What you have to do> In exact form, set down only those lines of the material that run from its first line to the line with "total_entries := Z.of_nat", inclusive.

─── Data extracts ───

(** The count and size of each category, in order of first appearance. *)
Fixpoint by_category (entries : list CacheEntry) (acc : list (string * (Z * Z))) : list (string * (Z * Z)) :=
  match entries with
  | [] => acc
  | e :: entries =>
      let '(n, size) := default (0, 0)%Z (assoc_get (ce_category e) acc) in
      by_category entries (assoc_set (ce_category e) (n + 1, size + ce_size_bytes e)%Z acc)
  end.

(** [CacheStats], without the percentage, a float of the two sizes. *)
Record CacheStats := {
  total_size : Z; max_size : Z; total_entries : Z; stat_categories : list (string * (Z * Z))
}.

Definition get_stats (c : ContentCache) : CacheStats :=
  {| total_size := get_total_size c; max_size := max_size_bytes c;
     total_entries := Z.of_nat (length (metadata c));
     stat_categories := by_category (map snd (metadata c)) [] |}.

Example glob_1 : fnmatch "images/ubuntu-22.iso" "images/*.is[n-p]" = true. Proof. reflexivity. Qed.
Example glob_2 : fnmatch "images/a" "images/[!a]" = false. Proof. reflexivity. Qed.
Example suffix_1 : with_suffix ".tmp" (path_of "/c/a.b.img") = Some (path_of "/c/a.b.tmp"). Proof. reflexivity. Qed.
Example escape : _get_file_path (path_of "/var/cache") "images" "../etc/passwd" = path_of "/etc/passwd". Proof. reflexivity. Qed.

(** ** The lock *)

Lemma with_lock_taken {A} (m : CacheM A) c : locked c = true -> with_lock m c = (Err Deadlock, c).
Proof. unfold with_lock. by intros ->. Qed.

Lemma with_lock_free {A} (m : CacheM A) c r c' :
  locked c = false -> m (set_locked true c) = (r, c') -> r ≠ Err Deadlock ->
  with_lock m c = (r, set_locked false c').
Proof. unfold with_lock. intros -> -> Hr. by destruct r as [|[]]. Qed.

(** What a task that holds the lock can still evict: nothing. *)
Lemma evict_taken category path c : locked c = true -> evict category path c = (Err Deadlock, c).
Proof. apply with_lock_taken. Qed.

Lemma evict_until_taken cats target current entries c :
  locked c = true -> (target < current)%Z ->
  evict_until cats target current entries c
  = if existsb (fun e => negb (always_cached cats e)) entries then (Err Deadlock, c) else (Ok tt, c).
Proof.
  intros Hl Hlt. induction entries as [|e entries IH]; [done|].
  cbn [evict_until existsb]. rewrite (proj2 (Z.ltb_lt _ _) Hlt).
  destruct (always_cached cats e); [exact IH|]. cbn [negb orb].
  by rewrite (bind_Err _ _ _ _ _ (evict_taken _ _ _ Hl)).
Qed.

Definition evictable (c : ContentCache) : bool :=
  existsb (fun e => negb (always_cached (categories c) e)) (map snd (metadata c)).

Definition too_full (n : Z) (c : ContentCache) : bool := (max_size_bytes c <? get_total_size c + n)%Z.

Lemma existsb_perm {A} (f : A -> bool) l l' : l ≡ₚ l' -> existsb f l = existsb f l'.
Proof.
  induction 1 as [|x l l' _ IH|x y l|l1 l2 l3 _ IH1 _ IH2]; cbn; [done|by rewrite IH| |by rewrite IH1].
  by destruct (f x), (f y).
Qed.

Lemma ensure_space_taken n c :
  locked c = true ->
  _ensure_space n c = if too_full n c && evictable c then (Err Deadlock, c) else (Ok tt, c).
Proof.
  intros Hl. unfold _ensure_space, too_full, evictable. rewrite (bind_Ok _ _ c c c) by done.
  destruct (Z.leb_spec (get_total_size c + n) (max_size_bytes c)) as [H|H].
  - by rewrite (proj2 (Z.ltb_ge _ _) H).
  - rewrite (proj2 (Z.ltb_lt _ _) H), evict_until_taken by (done || lia).
    by rewrite (existsb_perm _ (eviction_order c) (map snd (metadata c)))
      by (unfold eviction_order; by rewrite !order_by_perm).
Qed.

(** ** What [put] and [get] do *)

Definition new_entry (now : Z) (category path : string) (content : list Z) (expires_in : option Z)
    (c : ContentCache) : CacheEntry :=
  {| ce_path := path; ce_category := category; ce_size_bytes := Z.of_nat (length content);
     ce_cached_at := now; ce_last_accessed := now; ce_expires_at := expires_at now category expires_in c |}.
(** C12: a machine always gets an answer, unless the controller neither answers nor
    fails in time.  What the controller sends with status 200 is passed on with its
    file addresses changed; in every other case the script only reports, waits and
    boots from the machine's own disk.  While the site knows that it is offline the
    controller is not asked at all.  The request leaves no boot active, and counts
    its machine. *)
Theorem site_always_boots now connectivity g cache mac query s :
  (forall t, one_line (strftime t)) -> one_line site_id -> one_line (ob_site_id g) -> one_line mac ->
  cache_plain cache -> http_session s = true -> 0 <= active_boots (metrics s) ->
  let answer := central_boot (length (requests s)) (("mac", mac) :: _extract_hardware_info query) in
  let '(r, s') := boot now connectivity (Some (g, cache)) mac query s in
  metrics s' = (metrics s) <| nodes_seen := {[mac]} ∪ nodes_seen (metrics s) |>
  /\ disk s' = disk s
  /\ requests s' = (requests s ++ if is_online_now connectivity then [central_url ++ "/api/v1/boot"]%string else [])%list
  /\ if is_online_now connectivity then
       match answer with
       | OtherError => r = Err AgentTimeout
       | Response status script =>
           if status =? 200 then r = Ok (str_replace (central_url ++ "/tftp/") (local_server ++ "/tftp/") script)
           else exists script, r = Ok script /\ stays_local script = true
       | ClientError => exists script, r = Ok script /\ stays_local script = true
       end
     else exists script, r = Ok script /\ stays_local script = true.
Proof.
  intros Htime Hsite Hg Hmac Hcache Hopen Hactive answer.
  pose proof (generate_script_local strftime Htime g Hg now mac cache (normalize_one_line mac Hmac) Hcache) as Hoff.
  pose proof (fallback_local mac Hsite Hmac) as Hfall.
  destruct s as [m d o q]. cbn in Hopen, Hactive. subst o.
  assert (Z.max 0 (active_boots m + 1 - 1) = active_boots m) as Hdone by lia.
  unfold get_boot_script, finally, send, record_boot_request, complete_boot_request, on_metrics. unfold_M.
  destruct (is_online_now connectivity); cbn [length requests metrics http_session negb]; [|cbn].
  2: { rewrite Hdone, app_nil_r. split_and!; [by destruct m|done|done|by eexists]. }
  cbn. cbn in answer. fold answer. destruct answer as [status text| |]; cbn.
  - destruct (status =? 200); cbn; rewrite Hdone; split_and!; try done. by eexists.
  - rewrite Hdone. split_and!; try done. by eexists.
  - by rewrite Hdone.
Qed.

(** The file of a request is in the cache after an answer with status 200. *)
Lemma serve_cached path s content : disk s !! get_cached_path cache_dir "tftp" path = Some content ->
  serve_tftp_file cache_dir central_url central_file path s
  = (Ok content, s <| metrics ::= fun m => m <| cache_hits ::= fun n => n + 1 |> |>).
Proof.
  intros Hd. unfold serve_tftp_file, get_cached_file, record_cache_hit, on_metrics. unfold_M.
  rewrite Hd, bool_decide_eq_true_2 by done. cbv iota. by rewrite Hd.
Qed.

Lemma serve_fetched path s tmp : disk s !! get_cached_path cache_dir "tftp" path = None -> http_session s = true ->
  with_suffix ".tmp" (get_cached_path cache_dir "tftp" path) = Some tmp ->
  let s1 := s <| metrics ::= fun m => m <| cache_misses ::= fun n => n + 1 |> |>
              <| requests ::= fun l => (l ++ [(central_url ++ "/tftp/" ++ path)%string])%list |> in
  serve_tftp_file cache_dir central_url central_file path s
  = match central_file (length (requests s)) path with
    | Response status content =>
        if status =? 200 then
          (Ok content, s1 <| disk ::= fun d => <[get_cached_path cache_dir "tftp" path := content]> (delete tmp d) |>)
        else (Err (if status =? 404 then AgentHTTP 404 "File not found" else AgentHTTP 502 ("Central returned " ++ pretty status)), s1)
    | ClientError => (Err (AgentHTTP 503 "Cannot reach central controller"), s1)
    | OtherError => (Err AgentTimeout, s1)
    end.
Proof.
  intros Hd Ho Ht s1. destruct s as [m d o q]. cbn in Hd, Ho. subst o.
  unfold serve_tftp_file, get_cached_file, record_cache_miss, on_metrics, send, cache_file. unfold_M.
  cbn [disk http_session]. rewrite Hd, bool_decide_eq_false_2 by (intros [? [=]]). cbn -[get_cached_path with_suffix]. rewrite Ht.
  destruct (central_file (length q) path) as [status content| |]; [|done|done].
  destruct (status =? 200); [done|]. by destruct (status =? 404).
Qed.
End Laws.
(** The floor takes no notice of the limit: ten transfers share 1 Mbps, 12500 bytes
    in a tenth of a second, and may send as many each. *)
Example floors_exceed_the_limit :
  let h := foldl (fun h id => register_transfer (fun x => x) 0 id "/f" 99999999 h) (new_throttler 1)
             ["0"; "1"; "2"; "3"; "4"; "5"; "6"; "7"; "8"; "9"] in
  map (fun t => get_allowed_bytes (fun x => x) (float_sum (fun x => x)) t.1 (1 # 10) h) (transfers h) = repeat 12500 10.
Proof. by vm_compute. Qed.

───

Result>
(** The count and size of each category, in order of first appearance. *)
Fixpoint by_category (entries : list CacheEntry) (acc : list (string * (Z * Z))) : list (string * (Z * Z)) :=
  match entries with
  | [] => acc
  | e :: entries =>
      let '(n, size) := default (0, 0)%Z (assoc_get (ce_category e) acc) in
      by_category entries (assoc_set (ce_category e) (n + 1, size + ce_size_bytes e)%Z acc)
  end.

(** [CacheStats], without the percentage, a float of the two sizes. *)
Record CacheStats := {
  total_size : Z; max_size : Z; total_entries : Z; stat_categories : list (string * (Z * Z))
}.

Definition get_stats (c : ContentCache) : CacheStats :=
  {| total_size := get_total_size c; max_size := max_size_bytes c;
     total_entries := Z.of_nat (length (metadata c));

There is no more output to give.